EXERCISE:
Search for the word "dictionary" in the entries. Each line that holds it should be copied.

[Collected data entries]

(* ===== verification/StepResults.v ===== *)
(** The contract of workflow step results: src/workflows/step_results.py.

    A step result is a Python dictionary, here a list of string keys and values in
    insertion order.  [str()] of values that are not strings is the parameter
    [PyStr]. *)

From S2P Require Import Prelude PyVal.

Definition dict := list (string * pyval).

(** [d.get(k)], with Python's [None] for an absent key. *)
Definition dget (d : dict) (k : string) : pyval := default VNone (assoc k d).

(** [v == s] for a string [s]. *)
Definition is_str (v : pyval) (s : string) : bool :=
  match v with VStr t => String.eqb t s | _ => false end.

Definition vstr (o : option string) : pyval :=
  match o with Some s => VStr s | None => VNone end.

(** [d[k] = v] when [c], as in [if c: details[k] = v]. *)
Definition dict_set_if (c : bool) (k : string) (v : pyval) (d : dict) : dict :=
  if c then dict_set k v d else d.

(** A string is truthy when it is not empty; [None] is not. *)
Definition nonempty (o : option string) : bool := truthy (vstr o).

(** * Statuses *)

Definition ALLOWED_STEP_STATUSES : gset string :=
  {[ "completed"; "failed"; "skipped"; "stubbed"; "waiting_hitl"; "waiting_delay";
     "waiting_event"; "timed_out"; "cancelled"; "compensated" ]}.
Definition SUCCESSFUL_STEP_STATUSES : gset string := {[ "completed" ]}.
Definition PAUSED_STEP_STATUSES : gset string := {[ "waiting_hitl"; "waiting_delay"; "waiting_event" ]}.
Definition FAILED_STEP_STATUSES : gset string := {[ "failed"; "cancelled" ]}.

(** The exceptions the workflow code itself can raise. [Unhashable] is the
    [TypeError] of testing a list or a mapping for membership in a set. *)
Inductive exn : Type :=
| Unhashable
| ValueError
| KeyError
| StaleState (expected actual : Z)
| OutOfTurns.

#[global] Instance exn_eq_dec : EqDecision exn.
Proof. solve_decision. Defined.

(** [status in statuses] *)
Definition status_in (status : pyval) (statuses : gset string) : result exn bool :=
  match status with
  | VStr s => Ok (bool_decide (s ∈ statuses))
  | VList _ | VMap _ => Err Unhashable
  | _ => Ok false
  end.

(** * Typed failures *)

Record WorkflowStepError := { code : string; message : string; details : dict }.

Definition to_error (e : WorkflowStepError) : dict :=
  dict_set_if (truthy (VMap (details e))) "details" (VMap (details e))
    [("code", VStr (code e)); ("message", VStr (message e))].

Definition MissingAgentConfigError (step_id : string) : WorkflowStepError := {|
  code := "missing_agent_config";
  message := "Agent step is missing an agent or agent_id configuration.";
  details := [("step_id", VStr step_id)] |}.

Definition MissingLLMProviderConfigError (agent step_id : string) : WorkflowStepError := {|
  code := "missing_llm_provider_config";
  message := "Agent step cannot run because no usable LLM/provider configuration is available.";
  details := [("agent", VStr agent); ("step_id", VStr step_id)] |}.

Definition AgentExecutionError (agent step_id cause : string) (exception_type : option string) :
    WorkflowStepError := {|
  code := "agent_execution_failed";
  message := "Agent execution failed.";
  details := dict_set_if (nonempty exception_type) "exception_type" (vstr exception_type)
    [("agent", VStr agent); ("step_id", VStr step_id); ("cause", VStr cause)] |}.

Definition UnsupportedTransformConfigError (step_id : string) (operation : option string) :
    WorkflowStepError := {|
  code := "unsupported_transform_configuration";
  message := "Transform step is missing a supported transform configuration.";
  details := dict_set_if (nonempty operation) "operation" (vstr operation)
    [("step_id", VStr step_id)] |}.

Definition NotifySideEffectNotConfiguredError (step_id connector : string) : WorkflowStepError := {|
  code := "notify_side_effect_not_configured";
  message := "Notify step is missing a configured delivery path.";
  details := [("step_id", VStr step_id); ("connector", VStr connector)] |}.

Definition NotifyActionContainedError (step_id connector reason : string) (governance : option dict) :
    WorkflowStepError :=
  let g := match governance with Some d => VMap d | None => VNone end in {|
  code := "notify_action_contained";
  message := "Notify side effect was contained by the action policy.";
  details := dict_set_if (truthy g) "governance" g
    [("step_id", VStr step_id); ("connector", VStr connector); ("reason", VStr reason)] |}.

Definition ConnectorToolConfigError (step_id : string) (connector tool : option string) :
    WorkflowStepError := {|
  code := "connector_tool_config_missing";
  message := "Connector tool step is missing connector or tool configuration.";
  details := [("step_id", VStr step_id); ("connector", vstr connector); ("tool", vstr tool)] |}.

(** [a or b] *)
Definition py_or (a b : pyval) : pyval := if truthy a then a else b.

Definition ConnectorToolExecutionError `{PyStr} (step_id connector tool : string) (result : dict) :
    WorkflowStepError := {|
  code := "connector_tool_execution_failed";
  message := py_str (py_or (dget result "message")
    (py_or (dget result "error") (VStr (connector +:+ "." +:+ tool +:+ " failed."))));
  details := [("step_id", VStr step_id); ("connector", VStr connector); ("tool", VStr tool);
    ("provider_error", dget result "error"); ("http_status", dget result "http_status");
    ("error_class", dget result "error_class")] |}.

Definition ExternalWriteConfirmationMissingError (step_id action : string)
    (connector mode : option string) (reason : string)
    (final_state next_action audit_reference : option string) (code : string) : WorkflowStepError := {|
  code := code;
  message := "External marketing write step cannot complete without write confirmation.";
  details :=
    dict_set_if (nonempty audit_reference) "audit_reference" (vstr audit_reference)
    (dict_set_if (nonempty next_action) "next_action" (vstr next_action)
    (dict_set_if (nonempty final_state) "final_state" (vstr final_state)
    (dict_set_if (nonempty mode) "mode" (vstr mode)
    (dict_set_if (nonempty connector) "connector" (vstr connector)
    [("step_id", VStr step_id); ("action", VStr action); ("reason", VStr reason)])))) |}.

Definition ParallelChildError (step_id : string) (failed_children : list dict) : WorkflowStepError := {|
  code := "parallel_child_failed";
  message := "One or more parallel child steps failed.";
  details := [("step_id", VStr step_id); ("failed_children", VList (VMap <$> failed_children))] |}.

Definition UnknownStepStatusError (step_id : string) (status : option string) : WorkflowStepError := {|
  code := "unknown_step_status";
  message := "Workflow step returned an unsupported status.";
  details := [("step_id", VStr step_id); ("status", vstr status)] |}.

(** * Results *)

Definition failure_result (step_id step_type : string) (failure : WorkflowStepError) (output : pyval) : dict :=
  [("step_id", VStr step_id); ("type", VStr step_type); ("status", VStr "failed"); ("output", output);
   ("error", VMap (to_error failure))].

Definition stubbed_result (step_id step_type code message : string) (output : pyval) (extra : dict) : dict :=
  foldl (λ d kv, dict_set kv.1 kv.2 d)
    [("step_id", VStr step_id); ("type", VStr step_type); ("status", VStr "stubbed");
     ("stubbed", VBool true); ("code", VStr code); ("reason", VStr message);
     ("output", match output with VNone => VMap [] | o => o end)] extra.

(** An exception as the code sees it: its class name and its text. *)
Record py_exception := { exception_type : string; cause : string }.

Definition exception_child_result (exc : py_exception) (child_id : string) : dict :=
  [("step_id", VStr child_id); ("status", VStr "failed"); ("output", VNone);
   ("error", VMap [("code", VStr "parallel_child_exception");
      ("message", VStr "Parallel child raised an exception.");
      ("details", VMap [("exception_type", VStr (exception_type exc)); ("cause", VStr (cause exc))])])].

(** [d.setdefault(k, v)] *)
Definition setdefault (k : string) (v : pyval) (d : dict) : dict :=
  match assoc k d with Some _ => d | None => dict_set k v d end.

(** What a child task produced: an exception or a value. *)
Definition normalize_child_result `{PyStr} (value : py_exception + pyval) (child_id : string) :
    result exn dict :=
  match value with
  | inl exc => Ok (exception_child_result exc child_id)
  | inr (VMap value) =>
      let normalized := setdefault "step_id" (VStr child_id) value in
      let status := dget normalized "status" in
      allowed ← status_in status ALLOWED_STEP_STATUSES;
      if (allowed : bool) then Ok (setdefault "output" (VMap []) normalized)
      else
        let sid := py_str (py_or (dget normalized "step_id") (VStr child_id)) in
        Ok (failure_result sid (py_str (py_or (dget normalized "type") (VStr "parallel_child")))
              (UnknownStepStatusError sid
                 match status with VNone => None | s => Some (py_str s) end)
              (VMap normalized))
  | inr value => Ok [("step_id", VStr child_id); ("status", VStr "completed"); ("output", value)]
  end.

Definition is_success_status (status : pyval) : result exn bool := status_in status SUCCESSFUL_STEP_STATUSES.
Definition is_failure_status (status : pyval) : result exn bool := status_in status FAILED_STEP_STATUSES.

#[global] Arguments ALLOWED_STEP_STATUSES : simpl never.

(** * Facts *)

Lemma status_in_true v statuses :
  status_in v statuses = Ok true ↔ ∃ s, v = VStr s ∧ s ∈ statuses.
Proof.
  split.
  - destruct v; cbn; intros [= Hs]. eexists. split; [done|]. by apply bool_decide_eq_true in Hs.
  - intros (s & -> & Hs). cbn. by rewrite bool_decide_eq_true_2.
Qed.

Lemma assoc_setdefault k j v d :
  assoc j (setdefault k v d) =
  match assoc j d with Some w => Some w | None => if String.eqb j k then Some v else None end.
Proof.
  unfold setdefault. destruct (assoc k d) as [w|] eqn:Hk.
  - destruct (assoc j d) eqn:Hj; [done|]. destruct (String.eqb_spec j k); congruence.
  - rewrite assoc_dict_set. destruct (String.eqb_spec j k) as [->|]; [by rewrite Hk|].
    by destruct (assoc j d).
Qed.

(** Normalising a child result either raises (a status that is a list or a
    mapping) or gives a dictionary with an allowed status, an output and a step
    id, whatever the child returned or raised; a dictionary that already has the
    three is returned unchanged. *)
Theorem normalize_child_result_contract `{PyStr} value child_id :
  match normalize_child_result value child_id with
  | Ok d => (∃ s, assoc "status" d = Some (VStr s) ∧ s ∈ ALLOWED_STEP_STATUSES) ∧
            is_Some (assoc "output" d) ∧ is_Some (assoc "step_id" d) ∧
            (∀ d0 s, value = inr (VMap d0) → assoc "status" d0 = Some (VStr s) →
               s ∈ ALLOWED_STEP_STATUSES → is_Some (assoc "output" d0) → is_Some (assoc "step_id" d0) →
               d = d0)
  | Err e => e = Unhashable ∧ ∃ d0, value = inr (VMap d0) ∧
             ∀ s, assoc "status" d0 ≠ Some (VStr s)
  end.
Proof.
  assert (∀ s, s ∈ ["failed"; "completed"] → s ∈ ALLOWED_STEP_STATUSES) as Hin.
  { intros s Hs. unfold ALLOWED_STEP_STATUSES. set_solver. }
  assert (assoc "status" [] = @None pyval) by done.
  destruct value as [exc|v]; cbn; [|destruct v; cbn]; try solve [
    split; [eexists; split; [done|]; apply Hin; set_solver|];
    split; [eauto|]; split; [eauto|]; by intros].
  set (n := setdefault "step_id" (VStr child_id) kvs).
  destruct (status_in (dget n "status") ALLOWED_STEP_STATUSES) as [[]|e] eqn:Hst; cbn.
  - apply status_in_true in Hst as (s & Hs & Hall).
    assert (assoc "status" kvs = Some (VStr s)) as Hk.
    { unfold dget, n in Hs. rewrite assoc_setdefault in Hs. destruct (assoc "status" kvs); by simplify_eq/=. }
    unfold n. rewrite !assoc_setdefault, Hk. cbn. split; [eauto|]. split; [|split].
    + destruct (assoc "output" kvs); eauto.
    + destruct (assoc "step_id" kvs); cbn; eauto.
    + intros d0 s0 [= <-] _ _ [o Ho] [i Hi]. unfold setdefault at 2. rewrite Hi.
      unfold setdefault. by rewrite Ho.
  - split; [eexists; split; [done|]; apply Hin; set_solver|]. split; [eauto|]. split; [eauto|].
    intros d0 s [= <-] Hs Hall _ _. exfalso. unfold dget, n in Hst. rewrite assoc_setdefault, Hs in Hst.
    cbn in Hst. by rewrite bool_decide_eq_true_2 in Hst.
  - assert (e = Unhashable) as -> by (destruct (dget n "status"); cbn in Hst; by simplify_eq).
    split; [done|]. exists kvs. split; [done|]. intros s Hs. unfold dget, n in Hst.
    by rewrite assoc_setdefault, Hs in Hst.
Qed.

RESULT FOR THIS TASK:
    A step result is a Python dictionary, here a list of string keys and values in
    mapping) or gives a dictionary with an allowed status, an output and a step
    id, whatever the child returned or raised; a dictionary that already has the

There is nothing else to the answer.